In both chess and go, big money went for prestige projects to be the first to defeat a champion. It comes across to me as a cheesy grab to take quick advantage of a long period of intellectual development by many people, but it also brings publicity to the game, so eh. The main downside is that the needs of publicity and the high cost of the prestige project both work to restrict access to AlphaGo, as to Deep Blue before. We’d make more progress if the program played more. Deep Blue’s predecessor Deep Thought used to play public games—I snagged one myself. It stepped on me like an ant, but I was able to point out a positional error it made in the opening.

Several other teams are now working to bring AlphaGo’s advances to other programs. Expect ordinary go programs to make a jump within the next year. Knowing it’s possible should open the floodgates.

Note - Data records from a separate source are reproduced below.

(** Number of threads started with an event of kind [k]. *)
Fixpoint handoffs (k : Kind) (ths : list (loc * Event)) : nat :=
  match ths with
  | [] => O
  | (_, ev) :: ths' =>
      ((match kind_of_event ev with
        | Some k' => if same_kind k k' then 1 else 0
        | None => 0
        end) + handoffs k ths')%nat
  end.

(** ** More descriptions of what a delivery thread leaves *)

(** The durations slept, in order. *)
Fixpoint sleeps (tr : list Effect) : list Z :=
  match tr with
  | [] => []
  | ESleep d :: tr' => d :: sleeps tr'
  | _ :: tr' => sleeps tr'
  end.

(** A broker attempt made on [topic] with [payload] and [auth] at an
    endpoint that is an entry of [urls]. *)
Definition attempt_conforms (topic payload : string)
    (auth : option (string * option string)) (urls : list string)
    (e : Effect) : Prop :=
  match e with
  | EAttempt tp pl host port au _ =>
      tp = topic /\ pl = payload /\ au = auth
      /\ exists u, In u urls /\ str_split ":" u = [host; port]
  | _ => True
  end.

(** Python's [sep.join(parts)] for a one-character separator. *)
Fixpoint join (sep : ascii) (parts : list string) : string :=
  match parts with
  | [] => EmptyString
  | [p] => p
  | p :: rest => p +:+ String sep (join sep rest)
  end.

(** Number of occurrences of a character. *)
Fixpoint occurrences (c : ascii) (s : string) : nat :=
  match s with
  | EmptyString => O
  | String c' s' => ((if Ascii.eqb c' c then 1 else 0) + occurrences c s')%nat
  end.

(** What holds of a call of [get_publisher] for [topic] at each of its
    steps, whatever the other calls do. *)
Definition pc_ok (topic : string) (w : World) (pc : Pc) : Prop :=
  match pc with
  | AtTest | AtConstruct => True
  | AtStore p => exists o, heap w !! p = Some o /\ ep_topic o = topic
  | AtLoad => is_Some (publishers w !! topic)
  | Done r =>
      exists p o, r = Return p /\ heap w !! p = Some o /\ ep_topic o = topic
  end.

(** The iterator after [n] intervals have been fetched. *)
Fixpoint advance (n : nat) (it : IncrementalCeilingListIterator)
  : IncrementalCeilingListIterator :=
  match n with
  | O => it
  | S n' => advance n' (snd (get_next_retry_interval it))
  end.

(** ** More sample values *)

(** A configuration without properties whose second endpoint lacks its
    port. *)
Definition bare_config : Config :=
  {| started := false; activated := false; maintenance := false;
     ready_to_shutdown := false;
     application_id := "app"; service_name := "php"; cluster_id := "php.c1";
     cluster_instance_id := "ci-1"; member_id := "m-1"; instance_id := "i-1";
     network_partition_id := "np-1"; partition_id := "p-1";
     listen_address := "localhost"; ports := [80; 443];
     mb_urls := ["mb-a:1883"; "localhost"];
     mb_username := Some "agent"; mb_password := Some "secret";
     mb_publisher_timeout := 1;
     properties := ∅ |}.

Definition bare_world : World :=
  {| config := bare_config; publishers := ∅; heap := []; threads := [];
     now := 100; ports_active := true; port_wait := 0; trace := [] |}.

(** Brokers that refuse the first three attempts and accept the fourth;
    the clock advances by two seconds between readings. *)
Definition flaky_net : Net :=
  {| clock := fun k => 101 + 2 * Z.of_nat k;
     accepts := fun i _ _ => Nat.eqb i 3 |}.

(** A thread that starts a thousand seconds after second 100. *)
Definition late_net : Net :=
  {| clock := fun _ => 1100; accepts := fun _ _ _ => true |}.

(** A short life of the agent. *)
Definition sample_script : list (Z * bool * Call) :=
  [(100, false, Lifecycle Started);
   (110, false, Lifecycle Activated);
   (120, true, TopologyRequest);
   (130, true, Lifecycle Activated);
   (140, true, TopologyRequest);
   (150, true, Lifecycle Started)].

(** A broker attempt that was accepted. *)
Definition is_accepted (e : Effect) : bool :=
  match e with
  | EAttempt _ _ _ _ _ true => true
  | _ => false
  end.

(** * Properties *)

(** ** Traces and the registry *)

(** The retry table is handed out in order and its last interval repeats. *)
Example retry_table_clamps :
  intervals 18 (new_iterator retry_table false) = retry_table ++ [60; 60; 60].
Proof. reflexivity. Qed.

Example split_endpoint : str_split ":" "mb-a:1883" = ["mb-a"; "1883"]%string.
Proof. reflexivity. Qed.

Example split_without_port :
  answer (unpack2 (str_split ":" "localhost")) new_task = Raise ValueError.
Proof. reflexivity. Qed.

Lemma count_app f a b : count f (a ++ b) = (count f a + count f b)%nat.
Proof. induction a as [|e a IH]; simpl; [reflexivity | rewrite IH; lia]. Qed.

Lemma get_publisher_present topic w p :
  publishers w !! topic = Some p -> get_publisher topic w = (Return p, w).
Proof.
  intros H. unfold get_publisher, bind, contains_publisher, load_publisher, ret.
  rewrite H, bool_decide_eq_true_2 by eauto. simpl. now rewrite H.
Qed.

Lemma get_publisher_absent topic w :
  publishers w !! topic = None ->
  get_publisher topic w = (Return (length (heap w)), registered topic w).
Proof.
  intros H. unfold get_publisher, bind, contains_publisher, load_publisher, ret.
  rewrite H, bool_decide_eq_false_2 by (intros [? ?]; congruence).
  simpl. rewrite lookup_insert_eq. unfold registered.
  now rewrite <- app_assoc.
Qed.

(** Case analysis on whether the topic of the next [get_publisher] call is
    in the dictionary. *)
Ltac run_get_publisher :=
  match goal with
  | |- context [get_publisher ?t ?w] =>
      let p := fresh "p" in
      let E := fresh "E" in
      destruct (publishers w !! t) as [p|] eqn:E;
      [ rewrite (get_publisher_present t w p E)
      | rewrite (get_publisher_absent t w E) ]
  end.

Ltac unfold_ops :=
  unfold bind, get_config, log, emit, construct, publish, set_flag,
    read_property, int_of, wait_until_ports_active, ret, raise, exec, answer.

(** C6: the first [get_publisher] call for a topic constructs an
    [EventPublisher] stamped with the current time and stores it; any later
    call for that topic, whatever the clock shows by then, returns the same
    object and leaves the whole world, the stored start time included,
    as it was. *)
Theorem get_publisher_first_then_stored (topic : string) (w : World) :
  publishers w !! topic = None ->
  let p := length (heap w) in
  get_publisher topic w = (Return p, registered topic w)
  /\ heap (registered topic w) !! p
     = Some {| ep_topic := topic; ep_start_time := now w |}
  /\ publishers (registered topic w) !! topic = Some p
  /\ (forall t' : Z,
        get_publisher topic (set_now t' (registered topic w))
        = (Return p, set_now t' (registered topic w)))
  /\ (forall w2 : World,
        publishers w2 !! topic = Some p ->
        get_publisher topic w2 = (Return p, w2)).
Proof.
  intros H p. split; [now apply get_publisher_absent|].
  assert (Hp : publishers (registered topic w) !! topic = Some p)
    by (simpl; apply lookup_insert_eq).
  repeat split.
  - simpl. rewrite lookup_app_r by (unfold p; lia).
    now replace (p - length (heap w))%nat with O by (unfold p; lia).
  - exact Hp.
  - intros t'. now apply get_publisher_present.
  - intros w2 H2. now apply get_publisher_present.
Qed.

Lemma get_publisher_first_then_stored_witness :
  publishers sample_world !! "T" = None
  /\ get_publisher "T" sample_world = (Return O, registered "T" sample_world).
Proof.
  split; [reflexivity|].
  apply (get_publisher_first_then_stored "T" sample_world). reflexivity.
Defined.

(** ** The lifecycle gate *)

Section Lifecycle.

Variable constants : Constants.
Variable py_int : string -> option Z.

Local Abbreviation publish_kind := (publish_lifecycle constants py_int).

(** A call with the flag already set logs one warning and changes
    nothing else. *)
Lemma publish_when_flag_set (k : Kind) (w : World) :
  flag k (config w) = true ->
  exists fmt,
    publish_kind k w = (Return tt, set_trace (trace w ++ [ELog WARN fmt []]) w).
Proof.
  intros H.
  destruct k; simpl in H; eexists;
    [ unfold publish_lifecycle, publish_instance_started_event
    | unfold publish_lifecycle, publish_instance_activated_event
    | unfold publish_lifecycle, publish_maintenance_mode_event
    | unfold publish_lifecycle, publish_instance_ready_to_shutdown_event ];
    unfold_ops; simpl; rewrite H; reflexivity.
Qed.

(** The effects of the activation transition when the port check
    succeeds: the hand-off, then the statistics notifier, then the flag. *)
Lemma activated_first_call (w : World) (s : string) (z : Z) :
  activated (config w) = false ->
  properties (config w) !! "port.check.timeout" = Some s ->
  py_int s = Some z ->
  ports_active w = true ->
  let ev := event_of Activated (config w) in
  exists p reg stats w',
    publish_instance_activated_event constants py_int w = (Return tt, w')
    /\ trace w'
       = trace w
         ++ [EPortCheck (listen_address (config w)) (ports (config w)) z true;
             ELog INFO "Publishing instance activated event..." [];
             EConstruct ev]
         ++ reg
         ++ [ESpawn p ev;
             ELog INFO "Instance activated event published" [];
             ELog INFO "Starting health statistics notifier" []]
         ++ stats
         ++ [ESetFlag Activated;
             ELog INFO "Health statistics notifier started" []]
    /\ (count is_spawn reg = O /\ count is_construct reg = O
        /\ count (is_set_flag Activated) reg = O
        /\ count is_stats_start reg = O)
    /\ (count is_spawn stats = O /\ count is_construct stats = O
        /\ count (is_set_flag Activated) stats = O)
    /\ (if truthy (properties (config w) !! CEP_PUBLISHER_ENABLED constants)
        then exists i,
            stats = [EStatsNew i;
                     ELog INFO "Starting Health statistics publisher with interval %r" [AInt i];
                     EStatsStart i]
        else count is_stats_start stats = O)
    /\ config w' = raise_flag Activated (config w)
    /\ threads w' = threads w ++ [(p, ev)]
    /\ publishers w' !! topic_of constants Activated = Some p.
Proof.
  intros Hf Hs Hz Hp ev.
  unfold publish_instance_activated_event, start_health_statistics.
  unfold_ops. simpl. rewrite Hf. simpl. rewrite Hs. simpl. rewrite Hz. simpl.
  rewrite Hp. simpl.
  fold (topic_of constants Activated). fold ev.
  run_get_publisher; simpl;
    destruct (truthy (properties (config w) !! CEP_PUBLISHER_ENABLED constants));
    simpl.
  - eexists p, [], [_; _; _], _. split; [reflexivity|]. simpl.
    rewrite <- !app_assoc. simpl. repeat split; eauto.
  - eexists p, [], [_], _. split; [reflexivity|]. simpl.
    rewrite <- !app_assoc. simpl. repeat split; eauto.
  - eexists _, [_; _], [_; _; _], _. split; [reflexivity|]. simpl.
    rewrite <- !app_assoc, lookup_insert_eq. simpl. repeat split; eauto.
  - eexists _, [_; _], [_], _. split; [reflexivity|]. simpl.
    rewrite <- !app_assoc, lookup_insert_eq. simpl. repeat split; eauto.
Qed.

(** A first call that gets past its gate hands exactly one event to
    the topic's publisher and then sets the flag. *)
Lemma first_call (k : Kind) (w : World) :
  flag k (config w) = false ->
  gate_passes py_int k w = true ->
  exists p added w',
    publish_kind k w = (Return tt, w')
    /\ trace w' = trace w ++ added
    /\ count is_spawn added = 1%nat
    /\ count is_construct added = 1%nat
    /\ count (is_set_flag k) added = 1%nat
    /\ config w' = raise_flag k (config w)
    /\ threads w' = threads w ++ [(p, event_of k (config w))]
    /\ publishers w' !! topic_of constants k = Some p.
Proof.
  intros Hf Hg. destruct k; simpl in Hf.
  - unfold publish_lifecycle, publish_instance_started_event.
    unfold_ops. simpl. rewrite Hf. simpl.
    fold (topic_of constants Started).
    run_get_publisher; simpl; eexists _, _, _;
      (split; [reflexivity|]); simpl; rewrite <- !app_assoc;
      rewrite ?lookup_insert_eq; simpl; repeat split; eauto.
  - unfold gate_passes in Hg.
    destruct (properties (config w) !! "port.check.timeout") as [s|] eqn:Hs;
      [|discriminate].
    destruct (py_int s) as [z|] eqn:Hz; [|discriminate].
    destruct (activated_first_call w s z Hf Hs Hz Hg)
      as (p & reg & stats & w' & Hrun & Htr & Hreg & Hst & _ & Hc & Ht & Hp).
    destruct Hreg as (r1 & r2 & r3 & _). destruct Hst as (s1 & s2 & s3).
    exists p. eexists. exists w'. simpl.
    split; [exact Hrun|]. split; [exact Htr|].
    rewrite !count_app, r1, r2, r3, s1, s2, s3. simpl. repeat split; eauto.
  - unfold publish_lifecycle, publish_maintenance_mode_event.
    unfold_ops. simpl. rewrite Hf. simpl.
    fold (topic_of constants Maintenance).
    run_get_publisher; simpl; eexists _, _, _;
      (split; [reflexivity|]); simpl; rewrite <- !app_assoc;
      rewrite ?lookup_insert_eq; simpl; repeat split; eauto.
  - unfold publish_lifecycle, publish_instance_ready_to_shutdown_event.
    unfold_ops. simpl. rewrite Hf. simpl.
    fold (topic_of constants ReadyToShutdown).
    run_get_publisher; simpl; eexists _, _, _;
      (split; [reflexivity|]); simpl; rewrite <- !app_assoc;
      rewrite ?lookup_insert_eq; simpl; repeat split; eauto.
Qed.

AlphaGo works by “deep learning,” which is a hype term. The idea of deep learning is from the 1980s and it was made practical and found amazingly effective starting in 2006 or a year or two later, depending on which paper you want to pretend is first. It was a big breakthrough. The hype cycle took years to ramp up as successes slowly accumulated. (I find it discouraging how long obviously good techniques take to become widely known. It may be because we’re a social species: It can make sense to rely on the group judgment rather than to think for yourself.) Anyway, it’s only in the last six months or so that I feel serious exploitation of the breakthrough is exceeding flash and hype. Expect rapid progress for years to come as more and more people figure out more and cleverer applications. Prediction: Only when progress slows will people start to pay attention to the limitations and weaknesses of deep learning, even though they have been known since the 1980s.

addendum

Limitations of deep learning as of 2016 include:

Eats tons of data. Deep learning requires a large supply of training data. AlphaGo needed to examine orders of magnitude more go positions than a go professional sees in a lifetime.
Can’t explain itself. The network is opaque and it is difficult to understand the reasons behind its decisions, even with analysis.
Has to be hand-tailored. Designing the network is something of a black art. Papers typically report “we tried this way and that way, and that way worked better.” There are rules of thumb but you have to try stuff to see how it works; there’s no good theory.

In my view as a machine learning expert, limitations 1 and 2 have the same underlying cause. Deep learning is purely empirical. Humans learn far more efficiently (in terms of data volume), and we can explain ourselves, because humans learn partly empirically and partly by theory-building, two techniques that mutually support each other.

A limitation of the specific learning algorithm used by AlphaGo is that its epsilon-greedy exploration strategy does not work to learn domains that require long-term plans. The game of go requires thinking about the long-term effects of each move, but doesn't call for laying long-term plans to follow consistently. (It does call for short-term planning, which AlphaGo’s search can carry out.)

As I said above, deep learning is still a big advance in artificial intelligence. We can make a lot of progress inside its limitations before we’re forced to find a way beyond them. Think of limitations not as flaws but as future research topics.

added 16 March 2016, last updated 22 March 2016